Ah, welcome to yet another **exciting journey through machine learning**, where we'll use a bunch of algorithms to classify wine without ever tasting it. Because who needs taste buds when you have code?

Here’s the plan: we're going to use **KNN**, **Decision Tree**, **Random Forest**, and **SVM** to classify different types of wine based on some fancy chemical properties like alcohol, malic acid, ash (not the Pokémon kind), and other equally thrilling measurements.

#### The Models (a.k.a The Wine Experts):

- **KNN (K-Nearest Neighbors)**: KNN is the friendly neighborhood algorithm that asks the nearest wines what kind they are and assumes the closest ones are right. It's basically like asking your friends what movie to watch and going with the majority—zero creativity.

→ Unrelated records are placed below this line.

(** * Boredom Dial server: a shallow embedding of [server/index.js]

    The development follows the source file top to bottom: JavaScript
    numbers and JSON values, the insertion-ordered [Map] used for a room's
    participants, the room registry, the bot simulation, [getRoomStats],
    the expiry sweep, the HTTP handlers and the WebSocket handlers.

    Modelling conventions.
    - A JavaScript number is a rational, [+Infinity], [-Infinity] or [NaN].
      Every binary64 value denotes exactly one of these.  Addition,
      subtraction, multiplication and division compute the exact result
      and round it to the nearest binary64 value ([binary64]: ties to the
      even significand, gradual underflow, overflow to an infinity), and
      a decimal literal such as [0.1] stands for its nearest binary64
      value.  Comparisons, [Math.round], [Math.min] and [Math.max] are
      exact.  The sign of zero is not modelled: it cannot be observed
      through [JSON.stringify], comparisons or the operations used here.
    - Objects live in a heap.  The registry [rooms] maps a room identifier
      to the address of a room object, so that a handler that captured
      [room] keeps its object when the registry entry is replaced.
    - Randomness ([crypto.randomBytes], [Math.random]), the clock
      ([Date.now], [new Date()]) and the query parameters of a connection
      URL are inputs of the operation that reads them.  [JSON.parse] is a
      parameter of the development; a parsed object is the list of its
      own properties, each name once.
    - A string is held as the bytes of its UTF-8 encoding; a surrogate
      that is not part of a pair is held as the three bytes of its own
      code point.  Operations that count ([slice]) count UTF-16 code
      units, as the program does.
    - Console output does not change the state; the one conversion to a
      string that can throw inside a [try] ([stringifies]) is part of the
      model.  Socket sends are modelled as lists of messages. *)

From Stdlib Require Import QArith Qcanon Qcabs Qabs Qround Qpower ZArith Lia Lqa.
From Stdlib.Strings Require Import Ascii String Byte.
From stdpp Require Import base numbers option list gmap strings fin_maps.

Set Warnings "-register-all".

Local Open Scope Qc_scope.
Local Open Scope list_scope.

(** ** JavaScript numbers *)

Module Num.

Inductive num : Type :=
| Finite (q : Qc)
| PInf
| NInf
| NaN.

Definition of_Z (z : Z) : num := Finite (Qc_of_Z z).
Definition of_nat (n : nat) : num := of_Z (Z.of_nat n).

Definition neg (x : num) : num :=
  match x with
  | Finite q => Finite (- q)
  | PInf => NInf
  | NInf => PInf
  | NaN => NaN
  end.

(** Sign of a rational: [Gt] positive, [Lt] negative, [Eq] zero. *)
Definition sgn (q : Qc) : comparison := (q ?= 0)%Qc.

(** The infinity of a given sign; the sign of zero gives [NaN]. *)
Definition signed_inf (c : comparison) : num :=
  match c with Gt => PInf | Lt => NInf | Eq => NaN end.

Definition flip (c : comparison) : comparison :=
  match c with Lt => Gt | Gt => Lt | Eq => Eq end.

(** *** Rounding to binary64 *)

(** [2^k] *)
Definition pow2 (k : Z) : Q := (2 ^ k)%Q.

(** The exponent [e] with [2^e <= a < 2^(e+1)], for a positive [a]. *)
Definition flog2 (a : Q) : Z :=
  if Qle_bool 1 a then Z.log2 (Qfloor a)
  else (- Z.log2_up (Qceiling (/ a)))%Z.

(** The integer nearest to [y], the even one when [y] lies half way. *)
Definition rne (y : Q) : Z :=
  let f := Qfloor y in
  match Qcompare (y - inject_Z f)%Q (1 # 2)%Q with
  | Lt => f
  | Gt => (f + 1)%Z
  | Eq => if Z.even f then f else (f + 1)%Z
  end.

(** The exponent of the last bit of a 53-bit significand for the
    magnitude [a]; it is at least -1074 (subnormal numbers). *)
Definition ulpExp (a : Q) : Z := Z.max (flog2 a - 52) (-1074).

(** The multiple of [2^q] nearest to [a], the even one on a tie. *)
Definition grid (q : Z) (a : Q) : Q :=
  (inject_Z (rne (a / pow2 q)) * pow2 q)%Q.

(** Rounding of a magnitude. *)
Definition roundMag (a : Q) : Q := grid (ulpExp a) a.

(** The Number value for a rational: the nearest binary64 value, the one
    with the even significand on a tie, an infinity from [2^1024] on. *)
Definition binary64 (x : Qc) : num :=
  let y := roundMag (Qabs x) in
  if Qle_bool (pow2 1024) y then signed_inf (sgn x)
  else Finite (Q2Qc (if Qle_bool 0 x then y else (- y)%Q)).

(** A decimal literal of the source. *)
Definition literal (q : Q) : num := binary64 (Q2Qc q).

(** [x + y] *)
Definition add (x y : num) : num :=
  match x, y with
  | NaN, _ | _, NaN => NaN
  | Finite a, Finite b => binary64 (a + b)
  | PInf, NInf | NInf, PInf => NaN
  | PInf, _ | _, PInf => PInf
  | NInf, _ | _, NInf => NInf
  end.

(** [x - y] *)
Definition sub (x y : num) : num := add x (neg y).

(** [x * y]; an infinity times zero is [NaN]. *)
Definition mul (x y : num) : num :=
  match x, y with
  | NaN, _ | _, NaN => NaN
  | Finite a, Finite b => binary64 (a * b)
  | PInf, Finite b | Finite b, PInf => signed_inf (sgn b)
  | NInf, Finite b | Finite b, NInf => signed_inf (flip (sgn b))
  | PInf, PInf | NInf, NInf => PInf
  | PInf, NInf | NInf, PInf => NInf
  end.

(** [x / y]; a finite non-zero number over zero is an infinity with the
    sign of the numerator (the divisor is taken as [+0]). *)
Definition div (x y : num) : num :=
  match x, y with
  | NaN, _ | _, NaN => NaN
  | Finite a, Finite b =>
      if decide (b = 0) then signed_inf (sgn a) else binary64 (a / b)
  | Finite _, (PInf | NInf) => Finite 0
  | PInf, Finite b =>
      if decide (b = 0) then PInf else signed_inf (sgn b)
  | NInf, Finite b =>
      if decide (b = 0) then NInf else signed_inf (flip (sgn b))
  | (PInf | NInf), (PInf | NInf) => NaN
  end.

(** [x <= y] on numbers other than [NaN]. *)
Definition leb (x y : num) : bool :=
  match x, y with
  | NaN, _ | _, NaN => false
  | NInf, _ | _, PInf => true
  | _, NInf | PInf, _ => false
  | Finite a, Finite b => bool_decide (a ≤ b)
  end.

(** [Math.min(x, y)] *)
Definition Math_min (x y : num) : num :=
  match x, y with
  | NaN, _ | _, NaN => NaN
  | _, _ => if leb x y then x else y
  end.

- **Decision Tree**: The Decision Tree likes to make decisions, as you’d expect, by asking a bunch of binary "yes or no" questions. It’s like playing 20 Questions but with wine, except it’s probably more stubborn about getting to the right answer.

- **Random Forest**: Now, this model is the boss. It takes a whole bunch of decision trees, gets them all together in a "forest," and has them vote on the best classification. The trees may argue, but eventually, they come to a conclusion like a democratic wine parliament.

- **SVM (Support Vector Machine)**: SVM is the high-strung perfectionist in the group. It tries to separate the wines by drawing the perfect boundary (or hyperplane) between classes. Imagine a person at a party who refuses to let anyone cross invisible lines they've drawn. That's SVM.

#### Why Are We Doing This?

Because **wine classification** is clearly the most urgent issue of our time, and if we don’t solve it, who will? In reality, this is a fantastic way to demonstrate how machine learning models work on real-world data. By doing this, we’ll:
- Learn which models perform best on this dataset.
- Understand how different models handle multi-class classification.
- Get confused (but in a productive way) by confusion matrices.
- Brag about knowing the alcohol content of wine through data, rather than by taste.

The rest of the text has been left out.